Components list for the touch board:
We decided to build a separate board with standard PCB instead of an Arduino shield, to possibly make it portable on other microcontrollers or different layouts of the Arduino board (micro, mega and so on). These are the schematics:
and this is what we built:
The RED wire on the left is connected to pin 9, which will act as a variable frequency oscillator. The YELLOW wire carries the output signal and is connected to analog pin 0. The BLUE wire on the left is connected to ground. On the right side, the RED wire is attached to the object, while the BLUE wire may be connected to ground or to another object, depending on the applications.
The original implementation by Disney uses a very precise sine wave generator, while we have to live with a much less fancy square wave with lots of unwanted harmonics. As DZL found out this is not a major problem, since the signal picked AFTER the coil is stable enough to be used and processed.

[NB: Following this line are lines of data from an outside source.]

(** X7.  [remove_item] on a known store and category replaces the item
    list by the same list without the occurrences of the item: the item
    is gone and the other items keep their order.  Other categories and
    other stores keep what they had, and when the store, the category or
    the item is not there the catalog is left as it is. *)
Theorem remove_item_spec (stores : catalog) (store_name category_name item : pystr) :
  let stores' := remove_item stores store_name category_name item in
  (forall cats items,
      dict_get store_name stores = Some cats ->
      dict_get category_name cats = Some items ->
      category_items stores' store_name category_name
      = Some (filter (fun x => negb (str_eqb x item)) items)
      /\ (forall c', c' <> category_name ->
            category_items stores' store_name c' = dict_get c' cats)
      /\ (~ In item items -> stores' = stores))
  /\ (forall s', s' <> store_name -> dict_get s' stores' = dict_get s' stores)
  /\ (category_items stores store_name category_name = None ->
      stores' = stores)
  /\ (forall items,
        category_items stores' store_name category_name = Some items ->
        ~ In item items).
Proof.
  intros stores'. subst stores'. unfold remove_item, category_items.
  split; [|split; [|split]].
  - intros cats items Hs Hc. unalias. rewrite Hs, Hc.
    rewrite dict_get_set_same. split; [apply dict_get_set_same|]. split.
    + intros c' Hne. now apply dict_get_set_other.
    + intros Hnin.
      assert (filter (fun x => negb (str_eqb x item)) items = items) as ->.
      { clear Hc. induction items as [|x items IH]; [reflexivity|].
        simpl in *. destruct (str_eqb x item) eqn:E.
        - apply str_eqb_eq in E. tauto.
        - simpl. f_equal. apply IH. tauto. }
      rewrite (dict_set_same_value _ _ Hc).
      now apply dict_set_same_value.
  - intros s' Hne. destruct (dict_get store_name stores) as [cats|];
      [|reflexivity].
    destruct (dict_get category_name cats); [|reflexivity].
    now apply dict_get_set_other.
  - destruct (dict_get store_name stores) as [cats|]; [|reflexivity].
    unalias. now intros ->.
  - intros items.
    destruct (dict_get store_name stores) as [cats|] eqn:Hs.
    + destruct (dict_get category_name cats) as [old|] eqn:Hc.
      * rewrite dict_get_set_same, dict_get_set_same. intros [= <-].
        intros Hin. apply filter_In in Hin. destruct Hin as [_ Hin].
        now rewrite str_eqb_refl in Hin.
      * unalias. rewrite Hs. unalias. rewrite Hc. discriminate.
    + unalias. rewrite Hs. discriminate.
Qed.
(** [CloudStorageProvider::SanitizeOptions]: [status_] before, and after;
    the call returns the status it leaves in [status_]. *)
Definition SanitizeOptions (service : AwsS3Service)
    (bucket_location_ : BucketLocationConstraint) (env : CloudEnvConfig)
    (status_ : Status) : Act Status :=
  if negb (ok status_) then
    act_ret status_
  else if HasDestBucket env then
    (* create dest bucket if specified *)
    st <~ ExistsBucket service (GetDestBucketName env) ;;
    status_ <~ (if ok st then
                  lift (Log INFO_LEVEL) ;;>
                  act_ret status_
                else if create_bucket_if_missing env then
                  lift (Log INFO_LEVEL) ;;>
                  CreateBucket service bucket_location_ (GetDestBucketName env)
                else
                  act_ret (NotFound
                    "Bucket not found and create_bucket_if_missing is false")) ;;
    if negb (ok status_) then
      lift (Log ERROR_LEVEL) ;;>
      act_ret status_
    else
      act_ret status_
  else
    act_ret status_.

(** [S3StorageProvider::SanitizeOptions].  [AwsCloudOptions::
    GetClientConfiguration], the credentials provider and the SDK's mapper
    from a region name to a location constraint are not part of these
    sources: their outcomes enter as [config_status], [config_region],
    [creds_status] and [location_for]. *)
Definition S3SanitizeOptions (service : AwsS3Service)
    (location_for : string -> BucketLocationConstraint)
    (config_status : Status) (config_region : string) (creds_status : Status)
    (env : CloudEnvConfig) (bucket_location_ : BucketLocationConstraint)
    (status_ : Status) : Act Status :=
  if negb (ok status_) then
    act_ret status_
  else if negb (SrcMatchesDest env) && HasSrcBucket env && HasDestBucket env
          && negb (String.eqb (src_region env) (dest_region env)) then
    lift (Log ERROR_LEVEL) ;;>
    act_ret (Err kInvalidArgument "Two different regions not supported")
  else
    let status_ := config_status in
    r <~ (if ok status_ then
            let status_ := creds_status in
            if negb (ok status_) then
              lift (Log INFO_LEVEL) ;;>
              act_ret (status_, bucket_location_)
            else
              (* Header(...), the log's header line, is not recorded *)
              act_ret (status_, location_for config_region)
          else act_ret (status_, bucket_location_)) ;;
    SanitizeOptions service (snd r) env (fst r).

(** A call a listing of [prefix] in [bucket_name] may make: a query for
    at most 50 keys of that bucket under that prefix, or an error log. *)
Definition listing_call (bucket_name prefix : string) (e : Event) : Prop :=
  match e with
  | EvS3ListObjects request =>
      list_Bucket request = bucket_name /\
      list_MaxKeys request = 50 /\
      list_Prefix request = prefix
  | EvLog ERROR_LEVEL => True
  | _ => False
  end.

(** ** A reader's sequential use *)

(** What the owner of a reader does with its cursor. *)
Inductive ReaderOp :=
| RdRead (n : Z)
| RdSkip (n : Z).

(** One sequential operation; the bytes and the status are dropped. *)
Definition apply_reader_op (op : ReaderOp) (this : S3ReadableFile)
  : Eff S3ReadableFile :=
  match op with
  | RdRead n => r <- ReadSeq this n ;; ret (snd r)
  | RdSkip n => r <- Skip this n ;; ret (snd r)
  end.

(** The reader and the world once all of [ops] have run. *)
Fixpoint run_reader (ops : list ReaderOp) (this : S3ReadableFile) (w : World)
  : S3ReadableFile * World :=
  match ops with
  | [] => (this, w)
  | op :: ops' =>
      let (this', w') := apply_reader_op op this w in
      run_reader ops' this' w'
  end.

(** The lengths with which the 64-bit addition on the cursor does not wrap:
    for a read any [size_t], since what it adds is the number of bytes
    returned; for a skip, which adds [n] itself, what is left from the known
    size up to 2^64 - 1. *)
Definition in_range (file_size : Z) (op : ReaderOp) : Prop :=
  match op with
  | RdRead n => 0 <= n < 2 ^ 64
  | RdSkip n => 0 <= n <= 2 ^ 64 - 1 - file_size
  end.

(** The cursor is within the file and the file's size is a content length. *)
Definition cursor_ok (this : S3ReadableFile) : Prop :=
  0 <= offset_ this <= file_size_ this /\ file_size_ this <= 2 ^ 63 - 1.

(** The status [DoCloudRead] makes of a failed GET. *)
Definition read_failure (fname : string) (error : AWSError) : Status :=
  if S3IsNotFound (GetErrorType error)
     || contains "Response code: 404" (GetMessage error)
  then NotFound2 fname (GetMessage error)
  else IOError2 fname (GetMessage error).

(** A store that has lost the object: every GET ends in a generic error
    whose text shows the HTTP status. *)
Definition gone_client : AwsS3ClientWrapper :=
  mkClient
    (fun _ => GetFailure
                (mkAWSError UNKNOWN "Unable to parse. Response code: 404"))
    (fun _ => ListFailure (mkAWSError UNKNOWN "not a listing")).

(** A store that answers every GET with eight bytes, whatever was asked. *)
Definition chatty_client : AwsS3ClientWrapper :=
  mkClient
    (fun _ => GetSuccess [x41; x42; x43; x44; x45; x46; x47; x48])
    (fun _ => ListFailure (mkAWSError UNKNOWN "not a listing")).

(** ** More states of a writer *)

(** What the [assert(status_.ok())] of [Close] and [Sync] expect: a writer
    that has its handle has had no failure. *)
Definition open_means_ok (this : CloudStorageWritableFile) : Prop :=
  forall h, local_file_ this = Some h -> status_ this = OK.

(** A writer that writes straight to its file [fname], which holds [acc]. *)
Definition direct (fname : string) (acc : list byte)
    (this : CloudStorageWritableFile) (w : World) : Prop :=
  tmp_file_ this = "" /\
  fname_ this = fname /\
  exists h,
    local_file_ this = Some h /\
    dir (fs w) !! fname = Some h /\
    inodes (fs w) !! h = Some acc.

(** A table file of three bytes with a writer about to close it. *)
Definition example_table_world : World :=
  mkWorld (mkFS {["000007.sst" := 0%nat]} {[0%nat := [x41; x42; x43]]}) [].

Definition example_table_writer (keep : bool) : CloudStorageWritableFile :=
  mkWritable (mkCloudEnv keep) "000007.sst" "" OK (Some 0%nat)
             "bucket" "db/000007.sst" false.

(** The environment in which only the close of the local file fails. *)
Definition close_fails : Faults :=
  mkFaults OK OK OK OK (IOError "close failed") OK OK OK OK.

(** A directory that already holds an older copy of a table file. *)
Definition example_download_world : World :=
  mkWorld (mkFS {["000009.sst" := 0%nat]} {[0%nat := [x4f; x4c; x44]]}) [].

(** A transfer that ends without error after writing two of three bytes. *)
Definition short_download : Download :=
  mkDownload None (Some [x41; x42]) 3.

(** A transfer that writes all three bytes. *)
Definition full_download : Download :=
  mkDownload None (Some [x41; x42; x43]) 3.

(** The calls of the second kind on a journal, in order. *)
Definition s3_calls (j : list (Event + S3Call)) : list S3Call :=
  omap (fun c => match c with inr x => Some x | inl _ => None end) j.

(** The answers of a store that refuses everything. *)
Definition no_service : AwsS3Service :=
  mkService (fun _ => HeadFailure (mkAWSError UNKNOWN "refused"))
            (fun _ => S3Failure (mkAWSError UNKNOWN "refused"))
            (fun _ => S3Failure (mkAWSError UNKNOWN "refused"))
            (fun _ => S3Failure (mkAWSError UNKNOWN "refused"))
            (fun _ => S3Failure (mkAWSError UNKNOWN "refused"))
            (fun _ => S3Failure (mkAWSError UNKNOWN "refused")).

(** A store in which the caller owns the buckets [owned]: probing one of
    them succeeds, and creating one of them again is answered with
    [BUCKET_ALREADY_OWNED_BY_YOU]. *)
Definition buckets_service (owned : gset string) : AwsS3Service :=
  mkService
    (s3_HeadObject no_service)
    (s3_DeleteObject no_service)
    (fun request =>
       if decide (hb_Bucket request ∈ owned) then S3Success
       else S3Failure (mkAWSError NO_SUCH_BUCKET "Not Found"))
    (fun request =>
       if decide (create_Bucket request ∈ owned)
       then S3Failure (mkAWSError BUCKET_ALREADY_OWNED_BY_YOU
                         "Your previous request to create the named bucket succeeded and you already own it.")
       else S3Success)
    (s3_CopyObject no_service)
    (s3_PutObject no_service).

(** A store that answers a HEAD on [bucket]/[key] with the size of [data],
    and no other. *)
Definition object_service (bucket key : string) (data : list byte)
  : AwsS3Service :=
  mkService
    (fun request =>
       if String.eqb (head_Bucket request) bucket
          && String.eqb (head_Key request) key
       then HeadSuccess (mkHeadRes ∅ (Z.of_nat (length data)) 0)
       else HeadFailure (mkAWSError NO_SUCH_KEY "Not Found"))
    (s3_DeleteObject no_service)
    (s3_HeadBucket no_service)
    (s3_CreateBucket no_service)
    (s3_CopyObject no_service)
    (s3_PutObject no_service).

(** A store in which the delete of [000002.sst] is denied and every other
    delete succeeds. *)
Definition one_delete_denied : AwsS3Service :=
  mkService
    (s3_HeadObject no_service)
    (fun request =>
       if String.eqb (del_Key request) "000002.sst"
       then S3Failure (mkAWSError ACCESS_DENIED "Access Denied")
       else S3Success)
    (s3_HeadBucket no_service)
    (s3_CreateBucket no_service)
    (s3_CopyObject no_service)
    (s3_PutObject no_service).

(** A store that has none of the objects asked about: every call on an
    object ends in [NO_SUCH_KEY]. *)
Definition missing_object_service : AwsS3Service :=
  mkService (fun _ => HeadFailure (mkAWSError NO_SUCH_KEY "Not Found"))
            (fun _ => S3Failure (mkAWSError NO_SUCH_KEY "Not Found"))
            (fun _ => S3Failure (mkAWSError NO_SUCH_BUCKET "Not Found"))
            (fun _ => S3Failure (mkAWSError UNKNOWN "refused"))
            (fun _ => S3Failure (mkAWSError NO_SUCH_KEY "Not Found"))
            (fun _ => S3Failure (mkAWSError NO_SUCH_KEY "Not Found")).

(** No local files and an empty journal. *)
Definition empty_site : Site := mkSite (mkFS ∅ ∅) [].

(** Two buckets in different regions, and one bucket to be created when
    missing. *)
Definition cross_region_env : CloudEnvConfig :=
  mkConfig true true false "us-west-2" "eu-west-1" "dest" true.

Definition create_if_missing_env : CloudEnvConfig :=
  mkConfig false true false "us-west-2" "us-west-2" "dest" true.

(** * Proofs *)

Ltac eff :=
  unfold bind, ret, emit, get_fs, put_fs, Log in *; simpl in *.

Ltac prims :=
  unfold FileExists, NewWritableFile, LocalAppend, LocalSync, LocalClose,
    RenameFile, DeleteFile, GetFileSize, CopyLocalFileToDest in *;
  eff.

The ATMEL processor of the Arduino provides three programmable hardware clocks, which can operate at the frequencies needed by Touch and thus provide the needed oscillating signal. Programming the hardware clocks of an Arduino is a bit trickier than writing your average sketch because we have to mess directly with the ATMEL registers. Please look at this very well made tutorial if you need further information. Basically what we did was to setup CTC mode for Timer1 and increment the compare register inside a for loop, in order to progressively swipe from the highest generable frequency (8MHz) to the lower ones.
The original project from DZL and Mads Hobye sends the digitized measures coming from analog pin 0 through the serial port in binary format. We decided to make things a little less efficient but more human (and patcher) readable using ASCII encoding. Each line of data is made by the frequency index, a space character, the measured value for that frequency and a newline character.
PureData and Max/MSP patches are very similar between them: they read the lines of data coming from the serial port, store the values into an array and find the index of the greatest value in the array. To detect a new gesture, the user has to perform it on the object and record the peak index as a reference. The closest reference to the new peak will then correspond to the detected gesture.
We decided to add an exponential moving average on the signal readings, in order to further reduce noise and improve detection consistency. For each frequency index i, the new value y at time n is calculated as follows:
y[i,n] = a * y[i,n-1] + (1 - a) * x[i,n]
where x[i,n] is the current reading and a is a factor ranging from 0 to 1. Little values of a mean little smoothing and fast updates, while great values of a mean lots of smoothing but very slow updates.
Both the detection and the smoothing algorithm are very simple yet cumbersome to write inside of a patcher language such as PureData or Max/MSP. We found it much easier to do all the data processing inside of the Arduino, outputting just index and value of the maximum for each iteration. It becomes impossible to plot the fancy graph, but the patches become a lot cleaner and we don't clog the slow serial Arduino to PC communication with lots of unwanted data.
You can download the code for both versions (touche_graph and touche_peak, respectively) on our github repository.